Fin 2019, l’Observatoire de la qualité de l’air intérieur (OQAI) prévoit le lancement d’une nouvelle campagne de mesures dans les logements, pour faire le point sur l’évolution de la qualité de l’air intérieur depuis la première campagne de 2003-2005. Cette première étude avait révélé que de nombreuses habitations présentaient des moisissures. Les explications de Corinne Mandin, coordinatrice de l’OQAI.

Il y a quinze ans, la première campagne de mesures dans les logements a été lancée par l’OQAI. Quels ont été les principaux enseignements ?

La première campagne menée dans les logements a démontré que 15% des logements visités* présentaient des traces de moisissures visibles. Mais il existe également des moisissures invisibles, qui se cachent parfois derrière des armoires, des papiers peints…

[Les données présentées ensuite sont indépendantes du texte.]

(** * youtube-music: header resolver, CSP filter, plugin loader, song-info provider

    A shallow embedding of the parts of [index.js] and of the song-info
    provider (the file exporting [registerCallback], [setupSongInfo],
    [getImage] and [cleanupName]) that carry the behaviour described in the
    design document, and the properties of that behaviour.

    Conventions of the embedding.
    - A JavaScript string is a [string]; its characters stand for UTF-16 code
      units.  The string methods used by the program ([endsWith], [includes],
      [lastIndexOf], [slice]) work code unit by code unit, and every pattern
      the program passes to them is plain ASCII.
    - A JavaScript value that can reach the program through [JSON.parse] or a
      page script is a [jsval].
    - A thrown exception or a rejected promise is the [Err] case of [result].
    - Mutable objects shared between calls ([songInfo], [callbacks], the
      outgoing channel of the window) are fields of a state that is passed
      along explicitly. *)

From Stdlib Require Import ZArith Ascii String.
From stdpp Require Import base list strings gmap fin_maps.

Local Open Scope Z_scope.

(** ** Results of computations that may throw *)

Inductive error :=
  | SyntaxError   (* JSON.parse on a malformed text *)
  | TypeError     (* calling a method that the receiver does not have *)
  | FetchError    (* the promise returned by fetch is rejected *)
  | ScriptError   (* the promise returned by executeJavaScript is rejected *)
  | PluginError.  (* a plugin entry function threw *)

Inductive result (A : Type) :=
  | Ok (a : A)
  | Err (e : error).
Arguments Ok {A} a.
Arguments Err {A} e.

(** Sequencing: an error ends the computation, as a [throw] or a rejected
    [await] ends the enclosing function body. *)
Global Instance result_ret : MRet result := λ A a, Ok a.
Global Instance result_bind : MBind result := λ A B k r,
  match r with
  | Ok a => k a
  | Err e => Err e
  end.

Definition is_ok {A} (r : result A) : bool :=
  match r with Ok _ => true | Err _ => false end.

(** ** JavaScript strings *)

Module JsString.

Definition units (s : string) : list ascii := list_ascii_of_string s.
Definition of_units (l : list ascii) : string := string_of_list_ascii l.

Definition length (s : string) : Z := Z.of_nat (List.length (units s)).

(** [matches_at l p k]: the code units of [p] occur in [l] at offset [k]. *)
Definition matches_at (l p : list ascii) (k : nat) : bool :=
  bool_decide (take (List.length p) (drop k l) = p).

(** [s.endsWith(suf)]: with [start = s.length - suf.length], false when
    [start < 0], else whether the code units from [start] on equal [suf]. *)
Definition endsWith (s suf : string) : bool :=
  let l := units s in
  let p := units suf in
  (List.length p <=? List.length l)%nat
  && bool_decide (drop (List.length l - List.length p) l = p).

(** [s.includes(pat)]: some offset at which [pat] occurs. *)
Definition includes (s pat : string) : bool :=
  existsb (matches_at (units s) (units pat)) (seq 0 (S (List.length (units s)))).

(** [s.lastIndexOf(pat)]: the greatest offset at which [pat] occurs, or -1. *)
Definition lastIndexOf (s pat : string) : Z :=
  match List.find (matches_at (units s) (units pat))
                  (reverse (seq 0 (S (List.length (units s))))) with
  | Some k => Z.of_nat k
  | None => -1
  end.

(** [s.slice(0, e)]: a negative [e] counts from the end; the bound is
    clamped to [0 .. s.length]. *)
Definition slice0 (s : string) (e : Z) : string :=
  let len := length s in
  let to := if e <? 0 then Z.max (len + e) 0 else Z.min e len in
  of_units (take (Z.to_nat to) (units s)).

End JsString.

(** ** JavaScript values *)

#[warnings="-register-all"]
Inductive jsval :=
  | VUndefined
  | VNull
  | VBool (b : bool)
  | VNum (n : Z)
  | VStr (s : string)
  | VArr (elems : list jsval)
  | VObj (fields : list (string * jsval)).

(** ToBoolean.  [undefined], [null], [false], [0] and the empty string are
    falsy; arrays and objects are truthy. *)
Definition truthy (v : jsval) : bool :=
  match v with
  | VUndefined | VNull => false
  | VBool b => b
  | VNum n => negb (n =? 0)
  | VStr s => negb (bool_decide (s = ""))
  | VArr _ | VObj _ => true
  end.

Definition nullish (v : jsval) : bool :=
  match v with
  | VUndefined | VNull => true
  | _ => false
  end.

(** ** Name cleanup *)

Definition suffixesToRemove : list string :=
  [ " - Topic";
    "VEVO";
    " (Performance Video)";
    " (Official Music Video)";
    " (Official Video)";
    " (Clip officiel)" ].

(** The [for (const suffix of suffixes)] loop of [cleanupName] on a string
    receiver: the first suffix the name ends with is sliced off and the loop
    is left by [return]. *)
Fixpoint cleanup_loop (artist : string) (suffixes : list string) : string :=
  match suffixes with
  | [] => artist
  | suffix :: rest =>
      if JsString.endsWith artist suffix
      then JsString.slice0 artist (- JsString.length suffix)
      else cleanup_loop artist rest
  end.

(** [cleanupName(artist)].  A falsy argument is returned as it is.  A truthy
    argument that is not a string has no [endsWith] method, so the first
    iteration of the loop throws a TypeError. *)
Definition cleanupName (artist : jsval) : result jsval :=
  if negb (truthy artist) then Ok artist
  else match artist with
       | VStr s => Ok (VStr (cleanup_loop s suffixesToRemove))
       | _ => Err TypeError
       end.

(** ** Network interception: the CSP listener and the resolver *)

Module WebRequest.

(** Response headers as Electron hands them to a listener: a plain object
    from header name to an array of values.  Property access is by the exact
    key. *)
Abbreviation headers := (gmap string (list string)).

(** The values a listener can put into the object it passes to [callback]. *)
Inductive field :=
  | FBool (b : bool)
  | FHeaders (h : headers)
  | FStr (s : string).

(** A listener result: a plain object with own enumerable properties such as
    [cancel], [responseHeaders] and [statusLine]. *)
Abbreviation response := (gmap string field).

(** Truthiness of a property read, [None] being [undefined]. *)
Definition truthy_field (f : option field) : bool :=
  match f with
  | None => false
  | Some (FBool b) => b
  | Some (FHeaders _) => true
  | Some (FStr s) => negb (bool_decide (s = ""))
  end.

(** Truthiness of [responseHeaders[name]]: an array is truthy, also when it
    is empty, and a missing property is [undefined]. *)
Definition truthy_header (h : headers) (name : string) : bool :=
  match h !! name with
  | Some _ => true
  | None => false
  end.

(** The [details] object of an [onHeadersReceived] event, reduced to the
    property the listener reads and writes. *)
Record details := { responseHeaders : headers }.

(** The listener registered by [removeContentSecurityPolicy].  The two
    [delete] statements change [details.responseHeaders] in place, so the
    listener returns the [details] object as it leaves it together with the
    object it passes to [callback]. *)
Definition csp_listener (d : details) : details * response :=
  if negb (truthy_header (responseHeaders d) "content-security-policy-report-only")
     && negb (truthy_header (responseHeaders d) "content-security-policy")
  then (d, {[ "cancel" := FBool false ]})
  else
    let h := delete "content-security-policy"
               (delete "content-security-policy-report-only" (responseHeaders d)) in
    ({| responseHeaders := h |},
     <[ "responseHeaders" := FHeaders h ]> {[ "cancel" := FBool false ]}).

(** What the resolver is given for one event: for each registered listener,
    in registration order, an object whose [apply()] calls the listener and
    returns a promise of the object the listener passes to its callback.
    [apply] takes no argument.  [lid] names the listener so that calls can
    be recorded; [lresult] is what its promise is fulfilled with. *)
Record applier := { lid : nat; lresult : response }.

Pour les détecter, dans le cadre de cette étude, nous avons développé une méthode permettant de mesurer les composés organiques volatils (COV) microbiens qu’émettent les moisissures, y compris quand elles ne sont pas visibles mais tout de même en développement dans le logement. Des traceurs spécifiques définissent un indice de contamination fongique (ICF), positif ou négatif. Et pour 37% des logements de la campagne, cet ICF a révélé des moisissures en développement. Soit tout de même plus de 9 millions de logements touchés par cette problématique. Un ICF positif est souvent associé à un dégât des eaux, une sur-occupation dans le logement (moins de 20 m2 par personne), et l’absence de rénovation récente.

Zoom : Détecter les moisissures avant qu’elles n’apparaissent

La méthode de l’ICF pour détecter les moisissures est coûteuse et difficilement accessible pour le particulier. Il n’existe pas encore d’appareil de mesure sur le marché, toutefois le CSTB travaille sur un biodétecteur fongique, qui calcule l’ICF toutes les six heures.

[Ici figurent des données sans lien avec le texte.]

Lemma Contains_cons_byte (c d : ascii) (s : string) :
  Strings.Contains (String d s) (String c EmptyString)
  = Ascii.eqb d c || Strings.Contains s (String c EmptyString).
Proof.
  unfold Strings.Contains, Strings.Index.
  cbn [Strings.Index_from Strings.HasPrefix].
  destruct (Ascii.eqb d c); cbn [andb orb].
  { now destruct s. }
  rewrite Index_from_shift.
  destruct (Z.ltb_spec (Strings.Index_from 0 s (String c EmptyString)) 0).
  - symmetry. apply Z.leb_gt. assumption.
  - transitivity true; [apply Z.leb_le; lia | symmetry; apply Z.leb_le; lia].
Qed.

Lemma Index_byte_append (c : ascii) (pre rest : string) :
  Strings.Contains pre (String c EmptyString) = false ->
  Strings.Index (pre +:+ String c rest) (String c EmptyString)
  = Z.of_nat (String.length pre).
Proof.
  unfold Strings.Index. induction pre as [|d pre IH]; intros Hpre.
  - rewrite append_nil_l. cbn [Strings.Index_from Strings.HasPrefix].
    rewrite Ascii.eqb_refl. now destruct rest.
  - rewrite Contains_cons_byte in Hpre. apply orb_false_iff in Hpre as [Hd Hpre].
    rewrite append_cons. cbn [Strings.Index_from Strings.HasPrefix].
    rewrite Hd. cbn [andb].
    rewrite Index_from_shift, (IH Hpre).
    destruct (Z.ltb_spec (Z.of_nat (String.length pre)) 0); [lia |].
    cbn [String.length]. lia.
Qed.

Lemma Contains_append_byte (c : ascii) (a b : string) :
  Strings.Contains (a +:+ b) (String c EmptyString)
  = Strings.Contains a (String c EmptyString)
    || Strings.Contains b (String c EmptyString).
Proof.
  induction a as [|d a IH].
  - reflexivity.
  - rewrite append_cons, !Contains_cons_byte, IH. now rewrite orb_assoc.
Qed.

(** ** The fuel of [filepath.Match]

    Every loop of the matcher shortens the pattern it works on, so the fuel
    given by [Match] and [matchChunk] is never used up: with any larger
    fuel the result is the same. *)

Lemma getEsc_shorter (chunk : string) (r : ascii) (rest : string) :
  Filepath.getEsc chunk = Some (r, rest) ->
  (String.length rest < String.length chunk)%nat.
Proof.
  unfold Filepath.getEsc. destruct chunk as [|c chunk']; [discriminate |].
  destruct (Ascii.eqb c "-" || Ascii.eqb c "]"); [discriminate |].
  destruct (Ascii.eqb c "\").
  - destruct chunk' as [|r' n]; [discriminate |].
    destruct (String.eqb n EmptyString); [discriminate |].
    intros [= <- <-]. cbn [String.length]. lia.
  - destruct (String.eqb chunk' EmptyString); [discriminate |].
    intros [= <- <-]. cbn [String.length]. lia.
Qed.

Cette problématique se retrouve également dans les logements neufs…

Dans le cadre d’une autre campagne de mesure de l’OQAI, des gestionnaires de bâtiments neufs ou rénovés se sont prêtés au jeu, et si les moisissures sont visibles dans 1% seulement des logements, l’ICF est quant à lui positif dans près d’un logement sur deux.

Ces chiffres nous alertent sur le fait que l’humidité est emprisonnée : en rénovation, l’enveloppe du logement (murs, toit, plancher bas) est rendue étanche pour réduire les déperditions d’énergie, mais la ventilation est souvent oubliée ; dans le neuf, les délais très courts des chantiers ne permettent pas de faire sécher les matériaux qui auraient pris l’humidité avant de les employer. Ainsi, une fois les bâtiments mis hors d’eau hors d’air, et où la ventilation mécanique ne fonctionne pas encore, les moisissures se développent. Mais c’est une problématique qui commence à être bien connue, et l’Ademe sensibilise les acteurs sur la nécessité de protéger les matériaux (ventilation du chantier, utilisation de sécheur…).

On sait aujourd’hui que les moisissures ont un impact sur la santé. Quelles sont les recommandations pour les éviter dans les logements ?

En effet, les moisissures ne sont pas sans conséquences, car elles dégradent la valeur financière du bâti et nuisent à la santé des occupants. Plusieurs études ont mis en exergue des effets allergisants, voire toxiques selon les types de moisissures. Lors de rénovations, il est alors recommandé d’installer un sytème mécanique de ventilation, a minima des entrées d’air aux fenêtres. Quotidiennement, il faut aérer son logement dix minutes, deux fois par jour, et limiter les sources d’humidité : cuisiner avec une hotte, faire sécher le linge sur le balcon ou dans une pièce aérée…

Enfin, lorsqu’intervient un dégât des eaux, il faut trouver la source et y remédier avant que ne se développent les moisissures. Dès lors qu’une grande surface est contaminée -soit l’équivalent d’une feuille A4-, il faut nécessairement faire appel à un professionnel, car les spores mis en suspension peuvent se révéler très toxiques.

À lire : un rapport d’expertise collective de l’Anses, publié en 2016, sur les moisissures dans le bâti, publié suite au lancement par les pouvoirs publics d’un plan d’action sur la qualité de l’air intérieur à l’automne 2013.

* Logements tirés au sort afin de disposer d’une représentativité de la situation des 24 millions de résidences principales en France.